Easy to use permissions for SourcePython

Configuration:

The configuration files are located at cfg/source-python/auth/

The group config format is:

Syntax: Select all

{
	"<groupname>" : 
	{
		"parents" :
		[
			"group1",
			"group2"
		],
		"permissions" :
		[
			"permission1",
			"permission2"
		]
	}
}

The admin config format is:

Syntax: Select all

{
	"<steamid>" :
	{
		"parents" :
		[
			"group1",
			"group2"
		],
		"permissions" :
		[
			"permission1",
			"permission2"
		]
	}
}

Example group config:

Syntax: Select all

{
	"admin" :
	{
		"permissions" :
		[
			"sp.fun.*"
		]
	}
}

Example admin config:

Syntax: Select all

{
	"STEAM_0:0:11672517": 
	{
		"parents" :
		[
			"admins"
		],
		"permissions" :
		[
			"sp.map.map"
		]
	}
}

This would give the player access to the following commands: sp_ignite, sp_freeze, sp_unfreeze and sp_map.

Simple. Easy. Powerful.

Upcoming features:
- SQL Backend
- Saving

Download Here

[necavi]

Version 0.2
- Added groups and permission inheritance
- Restructured the plugin quite a bit to allow for future backends

[Ayuto]

I really like the idea of this auth module. Our current implementation allows people to create/load different auth providers, so they can use e.g. EventScripts' or Sourcemods auth files (though, we haven't added parsers for these files yet). But actually I'm not really sure if that's the way we should go.
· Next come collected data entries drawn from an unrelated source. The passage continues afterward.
(** The egress moves to another address, in a country that is not the
    expected one. *)
Definition moved_elsewhere : World :=
  world (fun k => match k with
                  | O => geo s!"198.51.100.7" s!"CZ"
                  | _ => geo s!"203.0.113.9" s!"DE"
                  end).

(** The baseline probe fails, then the service answers from a country
    that is not the expected one. *)
Definition no_baseline : World :=
  world (fun k => match k with
                  | O => down
                  | _ => geo s!"203.0.113.9" s!"DE"
                  end).

(** The egress never moves. *)
Definition stuck : World := world (fun _ => geo s!"198.51.100.7" s!"CZ").

(** The address stays and the third attempt reports the expected country
    by its name. *)
Definition third_time : World :=
  world (fun k => match k with
                  | 3%nat => geo s!"198.51.100.7" s!"Russia"
                  | _ => geo s!"198.51.100.7" s!"CZ"
                  end).

(** No baseline; the service is down for one attempt and then answers. *)
Definition late_answer : World :=
  world (fun k => match k with
                  | O | 1%nat => down
                  | _ => geo s!"203.0.113.9" s!"DE"
                  end).

(** A baseline; the service is down for one attempt and then answers. *)
Definition outage : World :=
  world (fun k => match k with
                  | 1%nat => down
                  | _ => geo s!"198.51.100.7" s!"CZ"
                  end).

(** A rendering for the values that are not strings. *)
Definition repr (v : pyval) : pystr := s!"<object>".

(** Four payloads of the responses endpoint: assembled text; content
    parts only, one a mapping and one an object; a reasoning summary
    only; nothing. *)
Definition direct_payload : pyval :=
  VObj [ (s!"output_text", VStr s!" Paris. ");
         (s!"output", VList []) ].

Definition parts_payload : pyval :=
  VObj [ (s!"output_text", VStr []);
         (s!"output",
          VList [ VObj [ (s!"type", VStr s!"message");
                         (s!"content",
                          VList [ VDict [ (s!"type", VStr s!"output_text");
                                          (s!"text", VStr s!"Paris") ];
                                  VObj [ (s!"type", VStr s!"refusal") ];
                                  VObj [ (s!"type", VStr s!"output_text");
                                         (s!"text", VStr s!"is the capital.") ] ]) ] ]) ].

Definition reasoning_payload : pyval :=
  VObj [ (s!"output",
          VList [ VObj [ (s!"type", VStr s!"reasoning");
                         (s!"summary", VList [ VStr s!"Recalling"; VStr s!"capitals" ]) ] ]) ].

Definition empty_payload : pyval := VObj [ (s!"output", VList []) ].

(** A reasoning item as the vendor's SDK builds it: its summary is a list
    of objects that hold the text. *)
Definition sdk_reasoning_payload : pyval :=
  VObj [ (s!"output_text", VStr []);
         (s!"output",
          VList [ VObj [ (s!"type", VStr s!"reasoning");
                         (s!"content", VNone);
                         (s!"summary",
                          VList [ VObj [ (s!"type", VStr s!"summary_text");
                                         (s!"text", VStr s!"Recalling capitals") ] ]) ] ]) ].

(** A world whose vendor C holds a credential and answers every request
    with status 200 and the given body. *)
Definition deepseek_world (body : pyval) : World :=
  {| outside :=
       {| environ := [ (s!"DEEPSEEK_API_KEY", s!"sk-test") ];
          ip_api := fun _ => down;
          vpn_switch_sh := fun _ _ _ => Completed (Some s!"switching egress");
          responses_create := fun _ _ => down;
          messages_create := fun _ _ => down;
          requests_post :=
            fun _ _ => Ok {| raise_for_status := None; json := Ok body |};
          callee := fun _ => down |};
     log := [] |}.

(** A chat completion whose answer is a list of content parts rather than
    a string. *)
Definition parts_completion : pyval :=
  VDict [ (s!"choices",
           VList [ VDict [ (s!"index", VInt 0);
                           (s!"message",
                            VDict [ (s!"role", VStr s!"assistant");
                                    (s!"content",
                                     VList [ VDict [ (s!"type", VStr s!"text");
                                                     (s!"text", VStr s!"Paris.") ] ]) ]) ] ]) ].
(** * MediaDevicesManager: device registry, selection state and stream acquisition

    A shallow embedding of [MediaDevicesManager] (the browser-side manager of
    microphones, cameras and speakers) together with the properties of its
    enumeration pass, its persisted selection and its acquisition path.

    - JavaScript objects that the manager mutates in place (the device
      objects shared by [attributes.devices] and [_knownDevices]) are kept
      with their address, so that a write through one alias is seen through
      every other alias.
    - Calls into the platform ([navigator.mediaDevices], [track.stop()]), the
      persistent store and the notifications of the emitter are recorded in
      the state, in the order they happen.
    - An asynchronous method is split where it suspends: the call itself
      ([_updateDevices]), and the callbacks that run when its promise settles
      ([_updateDevices_then], [_updateDevices_catch]).  [getUserMedia] is also
      given as a whole, as a function of the answers of the platform.
    - [services/mediaDevicePreferences.ts], [BrowserStorage] and the emitter
      are not part of the sources at hand; what the manager needs of them is
      taken from the spec and marked as such. *)

From Stdlib Require Import String List Bool Arith ZArith Lia.
From stdpp Require Import base option list gmap strings pretty.

Open Scope string_scope.
Open Scope list_scope.

Module MediaDevices.

(** ** Data model *)

(** [MediaDeviceInfo.kind]. *)
Inductive MediaDeviceKind := audioinput | videoinput | audiooutput.

#[global] Instance MediaDeviceKind_eq_dec : EqDecision MediaDeviceKind.
Proof. solve_decision. Defined.

Definition kind_name (k : MediaDeviceKind) : string :=
  match k with
  | audioinput => "audioinput"
  | videoinput => "videoinput"
  | audiooutput => "audiooutput"
  end.

(** A device record.  A record delivered by the platform has no
    [fallbackLabel] property ([None]); [_addDevice] gives it one. *)
Record Device := {
  deviceId : string;
  groupId : string;
  kind : MediaDeviceKind;
  label : string;
  fallbackLabel : option string;
}.

(** A device object of the manager: the record together with the address of
    the JavaScript object holding it. *)
Abbreviation DeviceObject := (nat * Device)%type.

(** The three states of a selection: no choice yet, disabled, pinned. *)
Inductive Selection := undefined | null | Id (id : string).

#[global] Instance Selection_eq_dec : EqDecision Selection.
Proof. solve_decision. Defined.

(** Values handed to [set]: a selection, or a device list. *)
Inductive Value := VSelection (v : Selection) | VDevices (l : list DeviceObject).

(** Truthiness of a JavaScript string. *)
Definition truthy_string (s : string) : bool := negb (String.eqb s "").

Definition truthy_selection (v : Selection) : bool :=
  match v with
  | Id s => truthy_string s
  | _ => false
  end.

Definition truthy (v : Value) : bool :=
  match v with
  | VSelection s => truthy_selection s
  | VDevices _ => true
  end.

(** [a || b] on optional strings ([None] is [undefined]). *)
Definition or_else (a b : option string) : option string :=
  match a with
  | Some s => if truthy_string s then Some s else b
  | None => b
  end.

Definition to_selection (o : option string) : Selection :=
  match o with
  | Some s => Id s
  | None => undefined
  end.

(** [selection === candidate] where the candidate is a string or [undefined]. *)
Definition selection_is (v : Selection) (candidate : option string) : Prop :=
  v = to_selection candidate.

#[global] Instance selection_is_dec v c : Decision (selection_is v c).
Proof. unfold selection_is. apply _. Defined.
Your implementation seems to be clear and easy to use, so what about having just one authorization service? I would really like to see a discussion on this! Note: I haven't talked with Satoon and L'In20Cible about this, so don't think this is the opinion of the whole SP team.

I guess this would create a super admin group with access to everything, right?

Syntax: Select all

{
    "super_admin" :
    {
        "permissions" :
        [
            "*"
        ]
    }
}

[necavi]

Yep! As I'm sure you've seen from the code, doing that would just make a permission regex that matches any permission passed into it.

I'm developing it with the hope that it could be integrated as the official auth module, as per my thread here and would love to see some discussion about that. Currently I'm planning on allowing multiple backends, but having them load into the main permission cache (more similar to how Sourcemod does things) rather than querying each backend individually. That design allows for greatly increased consistency while still allowing things like having a flatfile on the server that loads server-specific permissions of course the SQL backend will allow server-specific permissions as well, but I respect that some people strongly desire server-specific permissions to be completely separate.

[satoon101]

I have been very busy lately, and unable to form a comprehensive reply to this thread and/or the auth thread you started in the API forum. I really like this idea, as well, and would like to ask you to propose this as a pull request on our repository. I would like to give you the ability to post changes to the auth api directly, but I don't believe that is possible without giving you full access, unfortunately.

Having said that, I would certainly appreciate hearing L'In20cible's opinion on this, as well.

One more thing. If we change to just use this implementation, I would still like an easy way to give certain steamids all permissions, much like our current "simple" auth.

[L'In20Cible]

I do not really have any opinion on this as I never used any AUTH system external to my own codes. You guys go for what you think the best is!

[necavi]

Version 0.3:
- Added multiple backends support
- Added simple backend
- Vastly simplified group/player permission creation
- Added "options" for backends, allowing them to set load paths/uris/etc in the core sourceperms.ini file
- Setup Flatfile and simple backends to use options to set their config paths.

The simple backend is completely equivalent to the simple provider that ships with SourcePython - it is simply a file of steamIDs and grants each ID "*" permissions (access to everything)
Adding an additional backend is as simple as just setting PermissionSource = flatfile, simple in the sourceperms.ini file.

All of the basics are in place and I don't foresee any major changes from this point on, I like the way things have turned out and will be adding an SQL backend and adding quite a bit more error checking, logging and other fine touches.